Digitizing Archaeological Maps and Data


This week's assignment was pretty interesting and one that should be pretty useful for anyone working in a region that has had a lot of fieldwork in previous decades, specifically prior to computerization of records.  The general idea was using older documents from a Valley of Oaxaca (Mexico) survey, digitizing and geoprocessing those maps onto an ArcGIS basemap, digitizing various aspects of the maps (sites and land use) and then using data from the original surveys to do analysis.  The first map (above) shows my three assigned grid (N6 E4, N6 E5, and N6 E6) geoprocessed onto a digital topographic map and also the larger Valley of Oaxaca survey area.

The biggest challenge was getting the larger survey map geoprocessed onto the base map.  My original base map selection contained far too many political objects and the topographic features were hard to see and match up with the survey area scan.  I did find a base map that seemed to have fewer objects cluttering the topography although it would be nice to fine a base map that was just topographical without towns, roads, etc.  Once the main survey scan was in place, it was relatively simple matter to geolocate the assigned grids.  The corners matched up quickly and easily and there seemed to be good correspondence, particularly with the soil type maps.

The second part of the lab involved creating an individual map for each of our assigned grids (below). For these maps, we digitized the site collection areas as polygons and captured the cultural period data from field notes.

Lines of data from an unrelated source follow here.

(** * pywhisker: the KeyCredentialLink decoder and the ShadowCredentials
      read/write/remove/flush actions of [pywhisker.py]

    The development follows the layout of the script: first the values of
    the Python runtime the script relies on ([bytes], [struct.unpack],
    [hex], [binascii], [base64], exceptions), then the decoder classes and
    helpers ([CustomKeyInformation], [ConvertToBinaryIdentifier], [Guid],
    [ConvertFromBinaryTime], [DN_binary_KeyCredentialLink]), then the
    [ShadowCredentials] class over an LDAP session, and finally the
    properties. *)

From Stdlib Require Import ZArith NArith List String Ascii Bool Lia.
From Stdlib.Strings Require Import Byte.
From Stdlib Require HexString DecimalString.
From Equations Require Import Equations.
Import ListNotations.

Local Open Scope string_scope.
Local Open Scope Z_scope.

(** ** Python runtime *)

Module Py.

(** The exceptions the script can raise.  [NameError] carries the name
    that is not bound, [AttributeError] the attribute that is not set. *)
Inductive exn : Type :=
| IndexError
| TypeError
| NameError (name : string)
| AttributeError (attr : string)
| struct_error
| binascii_Error
| ValueError
| UnicodeDecodeError
| OverflowError.

(** The outcome of evaluating an expression: a value or a raised exception. *)
Inductive result (A : Type) : Type :=
| Ok (a : A)
| Raise (e : exn).
Arguments Ok {A} a.
Arguments Raise {A} e.

Definition bind {A B} (r : result A) (k : A -> result B) : result B :=
  match r with
  | Ok a => k a
  | Raise e => Raise e
  end.

Definition raises {A} (r : result A) : Prop := exists e, r = Raise e.

(** [bytes] objects. *)
Definition bytes := list byte.

Definition byte_val (b : byte) : Z := Z.of_N (Byte.to_N b).

(** Slices clamp to the length of the sequence: [data[i:j]]. *)
Definition slice {A} (i j : nat) (l : list A) : list A :=
  firstn (j - i) (skipn i l).

(** [io.BytesIO]: the stream is the bytes not yet read.  [read n] returns at
    most [n] bytes, fewer when the stream runs out. *)
Definition read (n : nat) (stream : bytes) : bytes * bytes :=
  (firstn n stream, skipn n stream).

(** [struct.unpack] of one unsigned little-endian integer of [n] bytes;
    a buffer of any other size raises [struct.error]. *)
Fixpoint le_int (bs : bytes) : Z :=
  match bs with
  | [] => 0
  | b :: rest => byte_val b + 256 * le_int rest
  end.

Definition unpack_le (n : nat) (bs : bytes) : result Z :=
  if Nat.eqb (List.length bs) n then Ok (le_int bs) else Raise struct_error.

Definition unpack_be (n : nat) (bs : bytes) : result Z :=
  unpack_le n (rev bs).

(** [hex(n)], and [s[2:]]. *)
Definition hex (n : Z) : string := HexString.of_Z n.

Definition drop (n : nat) (s : string) : string :=
  substring n (String.length s - n) s.

(** [s.rjust(width, fill)] for a one-character [fill]. *)
Fixpoint replicate (n : nat) (c : ascii) : string :=
  match n with
  | O => EmptyString
  | S n' => String c (replicate n' c)
  end.

Definition rjust (width : nat) (fill : ascii) (s : string) : string :=
  replicate (width - String.length s) fill ++ s.

Definition ljust (width : nat) (fill : ascii) (s : string) : string :=
  s ++ replicate (width - String.length s) fill.

(** [binascii.hexlify]: two lowercase digits per byte. *)
Definition hex_digit (n : Z) : ascii :=
  if n <? 10 then ascii_of_N (Z.to_N (48 + n)) else ascii_of_N (Z.to_N (87 + n)).

Fixpoint hexlify (bs : bytes) : string :=
  match bs with
  | [] => EmptyString
  | b :: rest =>
      String (hex_digit (byte_val b / 16))
        (String (hex_digit (byte_val b mod 16)) (hexlify rest))
  end.

Definition byte_of_Z (n : Z) : byte :=
  match Byte.of_N (Z.to_N n) with
  | Some b => b
  | None => x00
  end.

(** [binascii.unhexlify] of a [bytes] object: an odd length or a character
    that is not a hexadecimal digit raises [binascii.Error]. *)
Definition hex_value (b : byte) : option Z :=
  let v := byte_val b in
  if (48 <=? v) && (v <=? 57) then Some (v - 48)
  else if (97 <=? v) && (v <=? 102) then Some (v - 87)
  else if (65 <=? v) && (v <=? 70) then Some (v - 55)
  else None.

Fixpoint unhexlify (s : bytes) : result bytes :=
  match s with
  | [] => Ok []
  | [_] => Raise binascii_Error
  | hi :: lo :: rest =>
      match hex_value hi, hex_value lo with
      | Some h, Some l =>
          match unhexlify rest with
          | Ok out => Ok (byte_of_Z (16 * h + l) :: out)
          | Raise e => Raise e
          end
      | _, _ => Raise binascii_Error
      end
  end.

(** A [str] is kept as its UTF-8 encoding.  [binascii.unhexlify] of a [str]
    first requires it to be ASCII ([ValueError] otherwise). *)
Definition is_ascii (s : bytes) : bool :=
  forallb (fun b => byte_val b <? 128) s.

Definition unhexlify_str (s : string) : result bytes :=
  let bs := list_byte_of_string s in
  if is_ascii bs then unhexlify bs else Raise ValueError.

(** [b.decode('UTF-8')]: strict decoding; ill-formed input raises
    [UnicodeDecodeError]. *)
Definition in_range (lo hi : Z) (b : byte) : bool :=
  (lo <=? byte_val b) && (byte_val b <=? hi).

Fixpoint utf8_valid (s : bytes) : bool :=
  match s with
  | [] => true
  | b0 :: t0 =>
      let v := byte_val b0 in
      if v <? 128 then utf8_valid t0
      else if in_range 194 223 b0 then
        match t0 with
        | b1 :: t1 => in_range 128 191 b1 && utf8_valid t1
        | _ => false
        end
      else if in_range 224 239 b0 then
        match t0 with
        | b1 :: b2 :: t2 =>
            (if v =? 224 then in_range 160 191 b1
             else if v =? 237 then in_range 128 159 b1
             else in_range 128 191 b1)
            && in_range 128 191 b2 && utf8_valid t2
        | _ => false
        end
      else if in_range 240 244 b0 then
        match t0 with
        | b1 :: b2 :: b3 :: t3 =>
            (if v =? 240 then in_range 144 191 b1
             else if v =? 244 then in_range 128 143 b1
             else in_range 128 191 b1)
            && in_range 128 191 b2 && in_range 128 191 b3 && utf8_valid t3
        | _ => false
        end
      else false
  end.

Definition decode_utf8 (b : bytes) : result string :=
  if utf8_valid b then Ok (string_of_list_byte b) else Raise UnicodeDecodeError.

(** [s.split(":")]: always at least one field. *)
Fixpoint split_colon (s : string) : list string :=
  match s with
  | EmptyString => [EmptyString]
  | String c rest =>
      match split_colon rest with
      | cur :: more =>
          if Ascii.eqb c ":" then EmptyString :: cur :: more
          else String c cur :: more
      | [] => [String c EmptyString]
      end
  end.

(** [l[i]] raises [IndexError] out of range. *)
Definition index {A} (l : list A) (i : nat) : result A :=
  match nth_error l i with
  | Some a => Ok a
  | None => Raise IndexError
  end.

(** [base64.b64decode(s)] with its default [validate=False], that is
    [binascii.a2b_base64] in its lenient mode: characters outside the
    alphabet are skipped, a pad sequence that completes a quad ends the
    decoding, and an incomplete quad at the end raises [binascii.Error]. *)
Definition b64_value (b : byte) : option Z :=
  let v := byte_val b in
  if (65 <=? v) && (v <=? 90) then Some (v - 65)
  else if (97 <=? v) && (v <=? 122) then Some (v - 71)
  else if (48 <=? v) && (v <=? 57) then Some (v + 4)
  else if v =? 43 then Some 62
  else if v =? 47 then Some 63
  else None.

The biggest challenge was initially understanding the original drawings.  However, once I entered “field note-taker” mode, it was pretty easy to understand how they were labeling each collection area.  Creating the collection area polygons progressed fairly quickly though there were some annoyances with polygons closing themselves too early and the stop/edit attribute table/delete bad polygon/start editing again process.  I used label classes to deal with the multiple cultural periods per collection area.  Some areas are quite crowded and therefore clutters.  Overall, I was pretty happy with the end result.

Finally, the grad students continued on to join some additional site data to the existing digitized collections for a specific cultural period.  I didn’t have any IIIB artifacts in my three assigned grids, so I used IIIA (of which I had a lot) to demonstrate the join to the additional data table.  The join was quite straightforward and after segregating IIIA collection polygons to their own layer, I simply adjusted the symbology to use the joined lopop field and appropriately color grade the sites based on their estimated low populations.



1 comment:

  1. Impressive. And that's an astounding amount of data you'll end up with in the long run. Pretty significant data, too; hope you've got fail safes and security backups for that.